Madonna has been a leading driver of celebrity mania and the sexualisation of pop culture of which Greer complains. Like a Virgin (1984), which announced her arrival as a cultural phenomenon and telegraphed her intention to push the sexual envelope, was widely interpreted as a paean to promiscuity, notably by Quentin Tarantino in his first film, Reservoir Dogs.
Although Madonna coyly begged to differ, she rather gave the game away with her rendition of it at the first MTV Video Music Awards, rolling around in a wedding dress and humping the floor, a performance she described as "the most blatant sexual thing I'd ever done on TV".
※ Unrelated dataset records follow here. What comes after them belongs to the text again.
Lemma trimEnd_In c s : In c (Js.trimEnd s) -> In c s.
Proof.
  destruct (trimEnd_prefix s) as (ws & E & _). intros H.
  rewrite E. apply in_or_app. left. exact H.
Qed.

Lemma trim_In c s : In c (Js.trim s) -> In c s.
Proof. intros H. apply trimStart_In, trimEnd_In, H. Qed.

Lemma trim_space s : Js.trim (32 :: s) = Js.trim s.
Proof. reflexivity. Qed.



(** The segments of a header joined from segments that hold no [;]. *)
Lemma split_join_segments segs :
  Forall (fun s => ~ In 59 s) segs -> segs <> [] ->
  Js.split 59 (Js.join (str "; ") segs)
  = hd [] segs :: map (cons 32) (tl segs).
Proof.
  induction 1 as [|p ps Hp Hps IH]; intros Hne; [congruence |].
  destruct ps as [|q ps].
  - simpl. apply split_no_sep, Hp.
  - change (Js.join (str "; ") (p :: q :: ps))
      with (p ++ 59 :: 32 :: Js.join (str "; ") (q :: ps)).
    rewrite split_app_sep, (split_no_sep 59 p Hp).
    cbn [app hd tl map]. f_equal.
    cbn [Js.split]. change (32 =? 59) with false. cbv iota.
    rewrite IH by discriminate. reflexivity.
Qed.

Lemma map_trim_segments segs :
  Forall (fun s => Js.trim s = s) segs ->
  map Js.trim (hd [] segs :: map (cons 32) (tl segs))
  = match segs with [] => [[]] | _ => segs end.
Proof.
  intros H. destruct segs as [|p ps]; [reflexivity |].
  inversion H as [|? ? Hp Hps]; subst. cbn [hd tl map].
  rewrite Hp. f_equal. clear H Hp.
  induction Hps as [|q ps Hq _ IH]; [reflexivity |].
  cbn [map]. rewrite trim_space, Hq, IH. reflexivity.
Qed.



End CookieHeader.


Section CookieSession.
Import CookieSpec JsFacts.

Lemma segmentPair_trim s : segmentPair (Js.trim s) = segmentPair s.
Proof. unfold segmentPair. rewrite trim_idem. reflexivity. Qed.

Lemma omap_segmentPair_trim parts :
  omap segmentPair (map Js.trim parts) = omap segmentPair parts.
Proof.
  induction parts as [|p ps IH]; [reflexivity |].
  cbn [map omap list_omap]. rewrite segmentPair_trim, IH. reflexivity.
Qed.



Lemma split_space sep s :
  sep <> 32 ->
  exists l ls, Js.split sep s = l :: ls
               /\ Js.split sep (32 :: s) = (32 :: l) :: ls.
Proof.
  intros Hsep. cbn [Js.split].
  replace (32 =? sep) with false by (symmetry; apply N.eqb_neq; congruence).
  destruct (Js.split sep s) as [|l ls] eqn:E.
  - exfalso. exact (split_nonempty sep s E).
  - eauto.
Qed.


Lemma lastValue_app k a b :
  lastValue k (a ++ b)
  = match lastValue k b with
    | Some v => Some v
    | None => lastValue k a
    end.
Proof.
  induction a as [|[k' v] a IH]; simpl.
  - destruct (lastValue k b); reflexivity.
  - rewrite IH. destruct (lastValue k b); reflexivity.
Qed.

End CookieSession.

(** ** Session client: the merged header read back *)

Section MergedHeader.
Import CookieSpec JsFacts.

Lemma splitAtEq_app s k v :
  splitAtEq s = Some (k, v) -> s = k ++ 61 :: v /\ ~ In 61 k.
Proof.
  revert k v. induction s as [|c s IH]; intros k v; simpl; [discriminate |].
  destruct (c =? 61) eqn:E.
  - apply N.eqb_eq in E. subst c. intros H. injection H as <- <-.
    split; [reflexivity | intros []].
  - apply N.eqb_neq in E.
    destruct (splitAtEq s) as [[k' v']|]; [|discriminate].
    intros H. injection H as <- <-.
    destruct (IH k' v' eq_refl) as [-> Hk].
    split; [reflexivity |]. intros [H | H]; [congruence | tauto].
Qed.

Lemma splitAtEq_here k v :
  ~ In 61 k -> splitAtEq (k ++ 61 :: v) = Some (k, v).
Proof.
  induction k as [|c k IH]; intros Hk; simpl.
  - reflexivity.
  - destruct (c =? 61) eqn:E;
      [apply N.eqb_eq in E; exfalso; apply Hk; left; exact E |].
    rewrite IH by (intros H; apply Hk; right; exact H). reflexivity.
Qed.

(** A trimmed text does not end with white space either. *)
Lemma trim_rev_noLeadingWs s : Js.trim s = s -> noLeadingWs (rev s).
Proof.
  intros E. rewrite <- E. unfold Js.trim, Js.trimEnd.
  rewrite rev_involutive. apply trimStart_noLeadingWs.
Qed.

Lemma noLeadingWs_app a b : a <> [] -> noLeadingWs a -> noLeadingWs (a ++ b).
Proof. destruct a; [congruence | auto]. Qed.

Lemma trim_fixed s : noLeadingWs s -> noLeadingWs (rev s) -> Js.trim s = s.
Proof.
  intros H1 H2. unfold Js.trim, Js.trimEnd.
  rewrite (trimStart_fixed s H1), (trimStart_fixed _ H2).
  apply rev_involutive.
Qed.

(** The entry of a trimmed key and a trimmed value is a trimmed text. *)
Lemma trim_entry k v :
  k <> [] -> Js.trim k = k -> Js.trim v = v ->
  Js.trim (k ++ 61 :: v) = k ++ 61 :: v.
Proof.
  intros Hne Hk Hv. apply trim_fixed.
  - apply noLeadingWs_app; [exact Hne |].
    rewrite <- Hk. apply trim_noLeadingWs.
  - rewrite rev_app_distr. cbn [rev]. rewrite <- app_assoc.
    destruct v as [|x v].
    + reflexivity.
    + apply noLeadingWs_app.
      * intros E. apply (f_equal (@length _)) in E.
        rewrite length_rev in E. discriminate.
      * apply trim_rev_noLeadingWs, Hv.
Qed.

Lemma segmentPair_entry k v :
  k <> [] -> ~ In 61 k -> Js.trim k = k -> Js.trim v = v ->
  segmentPair (k ++ 61 :: v) = Some (k, v).
Proof.
  intros Hne Hk Ek Ev. unfold segmentPair.
  rewrite trim_entry, splitAtEq_here by assumption.
  rewrite Ek, Ev. destruct k; [congruence | reflexivity].
Qed.

(** What the pair of a segment is made of. *)
Lemma segmentPair_units segment k v :
  segmentPair segment = Some (k, v) ->
  k <> [] /\ ~ In 61 k /\ Js.trim k = k /\ Js.trim v = v
  /\ (forall c, In c (k ++ v) -> In c segment).
Proof.
  unfold segmentPair.
  destruct (splitAtEq (Js.trim segment)) as [[rk rv]|] eqn:E; [|discriminate].
  apply splitAtEq_app in E as [E Hrk].
  destruct (Js.trim rk) as [|x t] eqn:Ek; cbn [Js.truthyStr]; [discriminate |].
  intros H. injection H as <- <-.
  split; [discriminate | split; [|split; [|split]]].
  - intros Hin. rewrite <- Ek in Hin. apply trim_In in Hin. tauto.
  - rewrite <- Ek. apply trim_idem.
  - apply trim_idem.
  - intros c Hin. apply trim_In. rewrite E.
    apply in_app_or in Hin as [Hin | Hin].
    + rewrite <- Ek in Hin. apply trim_In in Hin.
      apply in_or_app. left. exact Hin.
    + apply trim_In in Hin. apply in_or_app. right. right. exact Hin.
Qed.

Lemma lastValue_In k v pairs :
  lastValue k pairs = Some v -> In (k, v) pairs.
Proof.
  induction pairs as [|[k' v'] pairs IH]; simpl; [discriminate |].
  destruct (lastValue k pairs) as [v0|].
  - intros H. injection H as ->. right. apply IH. reflexivity.
  - destruct (decide (k' = k)) as [->|Hne].
    + rewrite bool_decide_eq_true_2 by reflexivity.
      intros H. injection H as ->. left. reflexivity.
    + rewrite bool_decide_eq_false_2 by exact Hne. discriminate.
Qed.

Lemma valueOf_None k m : ~ In k (map fst m) -> valueOf k m = None.
Proof.
  induction m as [|[k' v'] m IH]; simpl; [reflexivity |].
  intros H. rewrite bool_decide_eq_false_2 by tauto. apply IH. tauto.
Qed.

Lemma valueOf_In k v m :
  List.NoDup (map fst m) -> In (k, v) m -> valueOf k m = Some v.
Proof.
  induction m as [|[k' v'] m IH]; simpl; intros Hn; [intros [] |].
  inversion Hn as [|? ? Hnin Hnd]; subst.
  intros [E | Hin].
  - injection E as -> ->. rewrite bool_decide_eq_true_2 by reflexivity.
    reflexivity.
  - rewrite bool_decide_eq_false_2; [apply IH; assumption |].
    intros ->. apply Hnin. apply in_map_iff. exists (k, v). auto.
Qed.

(** In a list without repeated keys the last value of a key is its
    only one. *)
Lemma lastValue_valueOf k m :
  List.NoDup (map fst m) -> lastValue k m = valueOf k m.
Proof.
  induction m as [|[k' v'] m IH]; simpl; intros Hn; [reflexivity |].
  inversion Hn as [|? ? Hnin Hnd]; subst. rewrite (IH Hnd).
  destruct (decide (k' = k)) as [->|Hne].
  - rewrite bool_decide_eq_true_2 by reflexivity.
    rewrite valueOf_None by exact Hnin. reflexivity.
  - rewrite bool_decide_eq_false_2 by exact Hne.
    destruct (valueOf k m); reflexivity.
Qed.

(** The pairs of the two headers, one after the other. *)
Lemma cookiePairs_app existing new :
  cookiePairs existing new = headerPairs existing ++ headerPairs new.
Proof.
  unfold cookiePairs, headerPairs.
  change (str "; " ++ new) with (59 :: 32 :: new).
  rewrite split_app_sep, omap_app. f_equal.
  destruct (split_space 59 new ltac:(discriminate)) as (l & ls & E1 & E2).
  rewrite E1, E2. cbn [omap list_omap]. unfold segmentPair at 1 3.
  rewrite trim_space. reflexivity.
Qed.

(** Every entry of the map is the pair of a segment of the headers. *)
Lemma cookieMap_entries existing new k v :
  In (k, v) (cookieMap existing new) ->
  k <> [] /\ ~ In 61 k /\ Js.trim k = k /\ Js.trim v = v
  /\ ~ In 59 (k ++ 61 :: v).
Proof.
  intros Hin.
  destruct (cookie_fold
              (Js.split 59 (existing ++ str "; " ++ new)) [])
    as (Hv & Hn & _).
  fold (cookieMap existing new) in Hv, Hn.
  specialize (Hn ltac:(constructor)).
  pose proof (valueOf_In k v _ Hn Hin) as E. rewrite Hv in E.
  destruct (lastValue k _) as [v'|] eqn:El; [|discriminate].
  injection E as ->. apply lastValue_In in El.
  apply list_elem_of_In, list_elem_of_omap in El as (segment & Hseg & Hs).
  apply list_elem_of_In in Hseg.
  destruct (segmentPair_units _ _ _ Hs) as (H1 & H2 & H3 & H4 & H5).
  repeat (split; [assumption |]).
  pose proof (split_lines 59 (existing ++ str "; " ++ new)) as Hl.
  rewrite List.Forall_forall in Hl. specialize (Hl _ Hseg).
  intros H. apply in_app_or in H as [H | [H | H]];
    [| discriminate |]; apply Hl, H5, in_or_app; auto.
Qed.

Lemma omap_segmentPair_entries m :
  Forall (fun kv => segmentPair (cookieEntry kv) = Some kv) m ->
  omap segmentPair (map cookieEntry m) = m.
Proof.
  induction 1 as [|kv m H _ IH]; [reflexivity |].
  cbn [map omap list_omap]. rewrite H, IH. reflexivity.
Qed.

(** The merged header, read back as a header, gives the map it was
    written from. *)
Lemma mergeCookieHeaders_readBack existing new :
  headerPairs (mergeCookieHeaders existing new) = cookieMap existing new
  /\ (mergeCookieHeaders existing new = []
      \/ Forall (fun segment => segmentPair segment <> None)
           (Js.split 59 (mergeCookieHeaders existing new))).
Proof.
  unfold mergeCookieHeaders, headerPairs.
  pose proof (cookieMap_entries existing new) as Hent.
  destruct (cookieMap existing new) as [|kv m] eqn:Em;
    [split; [reflexivity | left; reflexivity] |].
  rewrite <- Em in *.
  assert (Hpair : Forall (fun kv => segmentPair (cookieEntry kv) = Some kv)
                    (cookieMap existing new)).
  { apply List.Forall_forall. intros [k v] Hin.
    destruct (Hent k v Hin) as (H1 & H2 & H3 & H4 & _).
    apply segmentPair_entry; assumption. }
  assert (Hsemi : Forall (fun s => ~ In 59 s)
                    (map cookieEntry (cookieMap existing new))).
  { apply List.Forall_forall. intros s Hs.
    apply in_map_iff in Hs as ([k v] & <- & Hin).
    apply (Hent k v Hin). }
  assert (Htrim : Forall (fun s => Js.trim s = s)
                    (map cookieEntry (cookieMap existing new))).
  { apply List.Forall_forall. intros s Hs.
    apply in_map_iff in Hs as ([k v] & <- & Hin).
    destruct (Hent k v Hin) as (H1 & H2 & H3 & H4 & _).
    apply trim_entry; assumption. }
  assert (Hne : map cookieEntry (cookieMap existing new) <> [])
    by (rewrite Em; discriminate).
  rewrite (split_join_segments _ Hsemi Hne).
  split.
  - rewrite <- omap_segmentPair_trim, (map_trim_segments _ Htrim).
    destruct (map cookieEntry (cookieMap existing new)) eqn:E;
      [congruence |].
    rewrite <- E. apply omap_segmentPair_entries, Hpair.
  - right.
    assert (Hsome : Forall (fun s => segmentPair s <> None)
                      (map cookieEntry (cookieMap existing new))).
    { apply List.Forall_forall. intros s Hs.
      apply in_map_iff in Hs as (kv' & <- & Hin).
      rewrite List.Forall_forall in Hpair. rewrite (Hpair kv' Hin).
      discriminate. }
    destruct (map cookieEntry (cookieMap existing new)) as [|e es];
      [congruence |].
    inversion Hsome as [|? ? He Hes]; subst. cbn [hd tl].
    constructor; [exact He |].
    apply List.Forall_forall. intros s Hs.
    apply in_map_iff in Hs as (e' & <- & Hin).
    rewrite List.Forall_forall in Hes. specialize (Hes e' Hin).
    unfold segmentPair in *. rewrite trim_space. exact Hes.
Qed.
Yet just three years earlier the J. Geils Band had a huge hit with Centrefold, a song about a guy's anguish at coming across photos of his high school crush ("she was pure like snowflakes no one could ever stain") in a girly magazine: "My blood runs cold, my memory has just been sold: my angel is the centrefold."
Compared to what is standard today, the Centrefold video seems like a charming relic from a long-gone age of innocence. Even back then only ultra-protective parents would have minded their daughters being in it.
We've come a long way in a short time and in their different fashions Greer and Madonna blazed the trail. If Greer now has misgivings about where it's all going to end up, well, it's a woman's prerogative to change her mind.